(Records excerpted from a collection)
┌────────

Definition remove_all (ids : list string) (c : CaptureRuntime) : CaptureRuntime :=
  fold_left (fun c id => remove id c) ids c.

Definition close_sources (c : CaptureRuntime) : CaptureRuntime :=
  let c := remove_all (btree_keys (c_sources c)) c in
  set_c_activity (activity_reset <$> c_activity c) c.

Definition capture_transport_lost (c : CaptureRuntime) : CaptureRuntime :=
  let c := close_sources (set_c_settled None c) in
  let c := set_c_overflow false (set_c_updates [] (set_c_remote ∅ c)) in
  set_c_state (StateRecovering TargetRoutingFailed) c.

Definition capture_source_missing (c : CaptureRuntime) : CaptureRuntime :=
  set_c_state (StateMissing 0) (close_sources (set_c_settled None c)).

Definition capture_source_ambiguous (c : CaptureRuntime) : CaptureRuntime :=
  set_c_state (StateRecovering SourceTopologyAmbiguous) (close_sources (set_c_settled None c)).

Definition heartbeat (c : CaptureRuntime) : CaptureRuntime :=
  fold_left (fun c '(id, s) => queue (PhysicalState id (cs_published s)) c) (btree_entries (c_sources c)) c.

Definition capture_advance_actions (now_ms : Z) (c : CaptureRuntime) : CaptureRuntime * list RuntimeAction :=
  match c_activity c with
  | None => (c, [])
  | Some a =>
      let '(a, due) := take_due now_ms a in
      (set_c_activity (Some a) c,
       if due then [MkRuntimeAction Catalog.ControllerActivity Direct] else [])
  end.

(** ** Reconciliation *)

Record CaptureProvider (W : Type) := MkCaptureProvider {
  cp_enumerate : W -> W * result string (list DeviceDescriptor);
  cp_open : DeviceDescriptor -> W -> W * result string OpenedCapture;
}.
Arguments cp_enumerate {W}.
Arguments cp_open {W}.

(** The identities by id; [None] is a duplicate. *)
Fixpoint desired_of (identities : list IdentifiedSource) (m : gmap string IdentifiedSource)
    : option (gmap string IdentifiedSource) :=
  match identities with
  | [] => Some m
  | i :: identities =>
      if is_some (m !! is_device_id i) then None
      else desired_of identities (<[is_device_id i := i]> m)
  end.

└────────

## INSTRUCTIONS FOR THE TASK
The response should consist of the number of lines in the data that hold the word "identities", with nothing added.

## OUTPUT
5